[Work request] Return, word for word, only the lines of the data below that lie between the line with "by exact Hout." and the line with "unfold mbind, M_bind, mret, M_ret.", those two lines included.
****************
Lemma foldl_hashStep cs : forall a,
  foldl hashStep (toInt32 a) cs = toInt32 (foldl (λ h c, 31 * h + c) a cs).
Proof.
  induction cs as [| c cs IH]; intros a; cbn [foldl]; [reflexivity |].
  rewrite hashStep_wraps. apply IH.
Qed.

(** X22.  The hash of the device fingerprint is the polynomial hash with
    multiplier 31 of the code units, wrapped once to a signed 32-bit
    integer: wrapping after every character, as the loop does, loses
    nothing more.  It always is a signed 32-bit integer. *)
Theorem device_hash_closed_form (dataString : list Z) :
  simpleHash dataString = toInt32 (polynomial31 dataString)
  /\ - 2 ^ 31 <= simpleHash dataString < 2 ^ 31.
Proof.
  assert (H : simpleHash dataString = toInt32 (polynomial31 dataString)).
  { unfold simpleHash, polynomial31. change 0 with (toInt32 0) at 1. apply foldl_hashStep. }
  split; [exact H |]. rewrite H. apply toInt32_range.
Qed.

Example chunks_of_65 :
  length <$> chunks ((λ n, JS.toString (Z.of_nat n)) <$> seq 0 65) = [30; 30; 5]%nat.
Proof. vm_compute. reflexivity. Qed.

(** ** Chunked [in] queries *)

Lemma chunkLoop_concat fuel : forall i ids,
  (length ids - i <= fuel)%nat ->
  concat (chunkLoop fuel i ids) = drop i ids
  /\ Forall (λ c, (1 <= length c <= CHUNK_SIZE)%nat) (chunkLoop fuel i ids).
Proof.
  induction fuel as [| fuel IH]; intros i ids Hfuel; cbn [chunkLoop].
  - rewrite drop_ge by lia. split; [reflexivity | constructor].
  - destruct (Nat.ltb i (length ids)) eqn:Hi.
    + apply Nat.ltb_lt in Hi.
      destruct (IH (i + CHUNK_SIZE)%nat ids) as [Hc Hl]; [unfold CHUNK_SIZE; lia |].
      split.
      * cbn [concat]. rewrite Hc.
        rewrite <- (drop_drop ids CHUNK_SIZE i). apply take_drop.
      * constructor; [| exact Hl].
        rewrite length_take, length_drop. unfold CHUNK_SIZE. lia.
    + apply Nat.ltb_ge in Hi. rewrite drop_ge by lia. split; [reflexivity | constructor].
Qed.

Lemma newSet_acc (l : list string) : forall acc : list string,
  NoDup acc ->
  NoDup (foldl (λ acc x, if bool_decide (x ∈ acc) then acc else acc ++ [x]) acc l)
  /\ forall x, x ∈ foldl (λ acc x, if bool_decide (x ∈ acc) then acc else acc ++ [x]) acc l
               <-> x ∈ acc \/ x ∈ l.
Proof.
  induction l as [| y l IH]; intros acc Hnd; cbn [foldl].
  - split; [exact Hnd |]. intros x. rewrite elem_of_nil. tauto.
  - destruct (bool_decide (y ∈ acc)) eqn:Hy.
    + apply bool_decide_eq_true in Hy.
      destruct (IH acc Hnd) as [H1 H2]. split; [exact H1 |].
      intros x. rewrite H2, elem_of_cons. split; [tauto |].
      intros [H | [-> | H]]; auto.
    + apply bool_decide_eq_false in Hy.
      destruct (IH (acc ++ [y])) as [H1 H2].
      { apply NoDup_app. split; [exact Hnd |]. split; [| apply NoDup_singleton].
        intros x Hx Hx'. apply list_elem_of_singleton in Hx'. subst x. contradiction. }
      split; [exact H1 |].
      intros x. rewrite H2, elem_of_app, list_elem_of_singleton, elem_of_cons. tauto.
Qed.

(** X23.  The [in] queries of the table.  The ids of a column are split into
    chunks that, put end to end, are exactly the distinct non-empty ids in
    the order of their first occurrence; every chunk holds between 1 and 30
    ids, so no query is empty or exceeds 30 values, and no id is asked for
    twice. *)
Theorem table_queries_cover_ids (column : list string) :
  let ids := newSet (filterBoolean column) in
  concat (chunks ids) = ids
  /\ Forall (λ chunk, (1 <= length chunk <= 30)%nat) (chunks ids)
  /\ NoDup ids
  /\ forall x, x ∈ ids <-> x ∈ column /\ x <> "".
Proof.
  intros ids.
  destruct (chunkLoop_concat (length ids) 0 ids) as [Hc Hl]; [lia |].
  destruct (newSet_acc (filterBoolean column) [] (NoDup_nil_2)) as [Hnd Hin].
  split; [exact Hc |]. split; [exact Hl |]. split; [exact Hnd |].
  intros x. unfold ids, newSet. rewrite Hin, elem_of_nil.
  unfold filterBoolean. rewrite list_elem_of_In, List.filter_In, <- list_elem_of_In.
  cbn. rewrite negb_true_iff, String.eqb_neq. tauto.
Qed.

(** ** The rows of the table *)

Lemma fill_lookup {A} (collection : gmap string A) ks : forall found k,
  fill collection found ks !! k
  = match (if bool_decide (k ∈ ks) then collection !! k else None) with
    | Some v => Some v
    | None => found !! k
    end.
Proof.
  induction ks as [| k' ks IH]; intros found k; cbn [fill foldl].
  - rewrite bool_decide_eq_false_2 by apply not_elem_of_nil. reflexivity.
  - unfold fill in IH. rewrite IH.
    destruct (decide (k ∈ ks)) as [Hin | Hout].
    + rewrite !bool_decide_eq_true_2; [| apply list_elem_of_further, Hin | exact Hin].
      destruct (collection !! k) as [v |] eqn:Hk; [reflexivity |].
      destruct (collection !! k') as [v' |] eqn:Hk'; [| reflexivity].
      rewrite lookup_insert_ne; [reflexivity | congruence].
    + rewrite (bool_decide_eq_false_2 (k ∈ ks)) by exact Hout.
      destruct (decide (k = k')) as [-> | Hne].
      * rewrite bool_decide_eq_true_2 by apply list_elem_of_here.
        destruct (collection !! k') as [v' |]; [apply lookup_insert_eq | reflexivity].
      * rewrite bool_decide_eq_false_2 by (rewrite elem_of_cons; tauto).
        destruct (collection !! k') as [v' |]; [| reflexivity].
        rewrite lookup_insert_ne by congruence. reflexivity.
Qed.

(** The queries of one column either all succeed, and the map holds what
    the collection holds for the ids asked, or one of them rejects. *)
Lemma fetchChunks_cases {A} (collection : gmap string A) cs : forall found w,
  (exists w',
     fetchChunks collection cs found w = (Ok (fill collection found (concat cs)), w')
     /\ trace w' = trace w /\ providerApplications w' = providerApplications w
     /\ (requestsSucceed w -> requestsSucceed w'))
  \/ (exists e w',
        fetchChunks collection cs found w = (Throw e, w')
        /\ trace w' = trace w /\ ~ requestsSucceed w).
Proof.
  induction cs as [| chunk rest IH]; intros found w; cbn [fetchChunks concat].
  - left. exists w. auto.
  - unfold fetchChunk. unfold mbind at 1. unfold M_bind at 1.
    destruct (Nat.ltb 0 (length chunk)) eqn:Hlen.
    + unfold firestoreRequest, mbind, M_bind, mret, M_ret.
      destruct (hd false (faults w)) eqn:Hf.
      * right. eexists _, _. split; [reflexivity |]. split; [reflexivity |].
        intros Hok. apply hd_requestsSucceed in Hok. congruence.
      * destruct (IH (fill collection found chunk) (set_faults (tl (faults w)) w))
          as [(w' & Hr & Ht & Hp & Hs) | (e & w' & Hr & Ht & Hs)].
        -- left. exists w'. rewrite Hr. unfold fill. rewrite foldl_app.
           split; [reflexivity |]. split; [exact Ht |]. split; [exact Hp |].
           intros Hok. apply Hs. unfold requestsSucceed in *. cbn. apply Forall_tl, Hok.
        -- right. exists e, w'. rewrite Hr. split; [reflexivity |]. split; [exact Ht |].
           intros Hok. apply Hs. unfold requestsSucceed in *. cbn. apply Forall_tl, Hok.
    + apply Nat.ltb_ge in Hlen.
      assert (chunk = []) as -> by (destruct chunk; [reflexivity | cbn in Hlen; lia]).
      unfold mbind, M_bind, mret, M_ret. cbn [app]. cbv beta iota.
      apply IH.
Qed.

Lemma fetched_lookup {A} (collection : gmap string A) (column : list string) k :
  k ∈ column -> k <> "" ->
  fill collection ∅ (concat (chunks (newSet (filterBoolean column)))) !! k = collection !! k.
Proof.
  intros Hin Hne.
  destruct (chunkLoop_concat (length (newSet (filterBoolean column))) 0
              (newSet (filterBoolean column))) as [Hc _]; [lia |].
  unfold chunks. rewrite Hc. cbn [drop].
  rewrite fill_lookup. rewrite bool_decide_eq_true_2.
  - destruct (collection !! k); [reflexivity | apply lookup_empty].
  - destruct (newSet_acc (filterBoolean column) [] (NoDup_nil_2)) as [_ Hmem].
    apply Hmem. right. unfold filterBoolean.
    apply list_elem_of_In, List.filter_In. split; [apply list_elem_of_In, Hin |].
    cbn. apply negb_true_iff, String.eqb_neq, Hne.
Qed.

(** X24.  The rows of the administrator's table.  The callback never rejects and
    always shows one row per connection of the snapshot, in the order of the
    snapshot.  Either every row is enriched and nothing is reported, or (a
    query was rejected) every row is the bare connection and the error is
    logged and shown.  When no request fails the rows are enriched, and the
    columns of a row are those of the [users] document of its [userId] and
    of the [providerApplications] document of its [providerId], with the
    placeholders for what is missing. *)
Theorem admin_table_rows (users : gmap string FirestoreUser)
    (fetchedConnections : list UserProviderConnection) (w : World) :
  let table := adminSnapshot users fetchedConnections in
  exists rows,
    result table w = Ok rows
    /\ row_connection <$> rows = fetchedConnections
    /\ ((rows = basicRow <$> fetchedConnections
         /\ emitted table w = [ConsoleError "Error enriching connection data:"; Toast "Data Error"]
         /\ ~ requestsSucceed w)
        \/ (emitted table w = []
            /\ Forall (λ r,
                 let conn := row_connection r in
                 (userId conn <> "" ->
                  userName r = Some (JS.or_str (users !! userId conn ≫= fs_displayName) "Unknown User")
                  /\ userEmail r = Some (JS.or_str (users !! userId conn ≫= fs_email) "N/A")
                  /\ userMobileNumber r
                     = Some (JS.or_str (users !! userId conn ≫= fs_mobileNumber) "N/A"))
                 /\ (providerId conn <> "" ->
                     providerName r
                     = Some (JS.or_str (providerApplications w !! providerId conn ≫= fullName)
                               "Unknown Provider")
                     /\ providerWorkCategory r
                        = Some (JS.or_str
                                  (providerApplications w !! providerId conn ≫= workCategoryName)
                                  "N/A"))) rows)).
Proof.
  intros table. subst table.
  destruct fetchedConnections as [| c0 cs].
  { exists []. split; [reflexivity |]. split; [reflexivity |]. right.
    split; [unfold emitted; cbn; apply drop_all | constructor]. }
  set (fetched := c0 :: cs).
  assert (Hmap : forall (f : UserProviderConnection -> ConnectionRow),
             (forall c, row_connection (f c) = c) -> row_connection <$> (f <$> fetched) = fetched).
  { intros f Hf. rewrite <- list_fmap_compose. rewrite <- (list_fmap_id fetched) at 2.
    apply list_fmap_ext. intros i x _. apply Hf. }
  destruct (fetchChunks_cases users (chunks (newSet (filterBoolean (userId <$> fetched)))) ∅ w)
    as [(w1 & Hr1 & Ht1 & Hp1 & Hs1) | (e & w1 & Hr1 & Ht1 & Hs1)].
  - destruct (fetchChunks_cases (providerApplications w1)
                (chunks (newSet (filterBoolean (providerId <$> fetched)))) ∅ w1)
      as [(w2 & Hr2 & Ht2 & Hp2 & Hs2) | (e & w2 & Hr2 & Ht2 & Hs2)].
    + assert (Hrun : adminSnapshot users fetched w
                     = (Ok (enrichRow
                              (fill users ∅
                                 (concat (chunks (newSet (filterBoolean (userId <$> fetched))))))
                              (fill (providerApplications w1) ∅
                                 (concat (chunks (newSet (filterBoolean (providerId <$> fetched))))))
                            <$> fetched), w2)).
      { unfold adminSnapshot, fetched, try_catch, gets, mbind, M_bind, mret, M_ret.
        cbv beta iota zeta. fold fetched. rewrite Hr1. cbv beta iota. rewrite Hr2. reflexivity. }
      unfold result, emitted, exec. rewrite Hrun. cbn [fst snd].
      eexists. split; [reflexivity |]. split; [apply Hmap; reflexivity |].
      right. rewrite Ht2, Ht1. split; [apply drop_all |].
      apply Forall_forall. intros r Hr.
      apply list_elem_of_fmap in Hr as (conn & -> & Hconn).
      cbn zeta. cbn [row_connection enrichRow userName userEmail userMobileNumber
                       providerName providerWorkCategory].
      split.
      * intros Hu. rewrite fetched_lookup; [auto | | exact Hu].
        apply list_elem_of_fmap. exists conn. auto.
      * intros Hp. rewrite fetched_lookup; [rewrite Hp1; auto | | exact Hp].
        apply list_elem_of_fmap. exists conn. auto.
    + assert (Hrun : adminSnapshot users fetched w
                     = (Ok (basicRow <$> fetched),
                        add_event (Toast "Data Error")
                          (add_event (ConsoleError "Error enriching connection data:") w2))).
      { unfold adminSnapshot, fetched, try_catch, gets, emit, modify, mbind, M_bind, mret, M_ret.
        cbv beta iota zeta. fold fetched. rewrite Hr1. cbv beta iota. rewrite Hr2. reflexivity. }
      unfold result, emitted, exec. rewrite Hrun. cbn [fst snd].
      eexists. split; [reflexivity |]. split; [apply Hmap; reflexivity |].
      left. split; [reflexivity |]. cbn [trace add_event]. rewrite Ht2, Ht1.
      rewrite <- app_assoc. cbn [app]. rewrite drop_app_length. split; [reflexivity |].
      intros Hok. apply Hs2, Hs1, Hok.
  - assert (Hrun : adminSnapshot users fetched w
                   = (Ok (basicRow <$> fetched),
                      add_event (Toast "Data Error")
                        (add_event (ConsoleError "Error enriching connection data:") w1))).
    { unfold adminSnapshot, fetched, try_catch, gets, emit, modify, mbind, M_bind, mret, M_ret.
      cbv beta iota zeta. fold fetched. rewrite Hr1. reflexivity. }
    unfold result, emitted, exec. rewrite Hrun. cbn [fst snd].
    eexists. split; [reflexivity |]. split; [apply Hmap; reflexivity |].
    left. split; [reflexivity |]. cbn [trace add_event]. rewrite Ht1.
    rewrite <- app_assoc. cbn [app]. rewrite drop_app_length. split; [reflexivity | exact Hs1].
Qed.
****************
[Result for this task]
    + rewrite (bool_decide_eq_false_2 (k ∈ ks)) by exact Hout.
      destruct (decide (k = k')) as [-> | Hne].
      * rewrite bool_decide_eq_true_2 by apply list_elem_of_here.
        destruct (collection !! k') as [v' |]; [apply lookup_insert_eq | reflexivity].
      * rewrite bool_decide_eq_false_2 by (rewrite elem_of_cons; tauto).
        destruct (collection !! k') as [v' |]; [| reflexivity].
        rewrite lookup_insert_ne by congruence. reflexivity.
Qed.

(** The queries of one column either all succeed, and the map holds what
    the collection holds for the ids asked, or one of them rejects. *)
Lemma fetchChunks_cases {A} (collection : gmap string A) cs : forall found w,
  (exists w',
     fetchChunks collection cs found w = (Ok (fill collection found (concat cs)), w')
     /\ trace w' = trace w /\ providerApplications w' = providerApplications w
     /\ (requestsSucceed w -> requestsSucceed w'))
  \/ (exists e w',
        fetchChunks collection cs found w = (Throw e, w')
        /\ trace w' = trace w /\ ~ requestsSucceed w).
Proof.
  induction cs as [| chunk rest IH]; intros found w; cbn [fetchChunks concat].
  - left. exists w. auto.
  - unfold fetchChunk. unfold mbind at 1. unfold M_bind at 1.
    destruct (Nat.ltb 0 (length chunk)) eqn:Hlen.
    + unfold firestoreRequest, mbind, M_bind, mret, M_ret.
      destruct (hd false (faults w)) eqn:Hf.
      * right. eexists _, _. split; [reflexivity |]. split; [reflexivity |].
        intros Hok. apply hd_requestsSucceed in Hok. congruence.
      * destruct (IH (fill collection found chunk) (set_faults (tl (faults w)) w))
          as [(w' & Hr & Ht & Hp & Hs) | (e & w' & Hr & Ht & Hs)].
        -- left. exists w'. rewrite Hr. unfold fill. rewrite foldl_app.
           split; [reflexivity |]. split; [exact Ht |]. split; [exact Hp |].
           intros Hok. apply Hs. unfold requestsSucceed in *. cbn. apply Forall_tl, Hok.
        -- right. exists e, w'. rewrite Hr. split; [reflexivity |]. split; [exact Ht |].
           intros Hok. apply Hs. unfold requestsSucceed in *. cbn. apply Forall_tl, Hok.
    + apply Nat.ltb_ge in Hlen.
      assert (chunk = []) as -> by (destruct chunk; [reflexivity | cbn in Hlen; lia]).
      unfold mbind, M_bind, mret, M_ret. cbn [app]. cbv beta iota.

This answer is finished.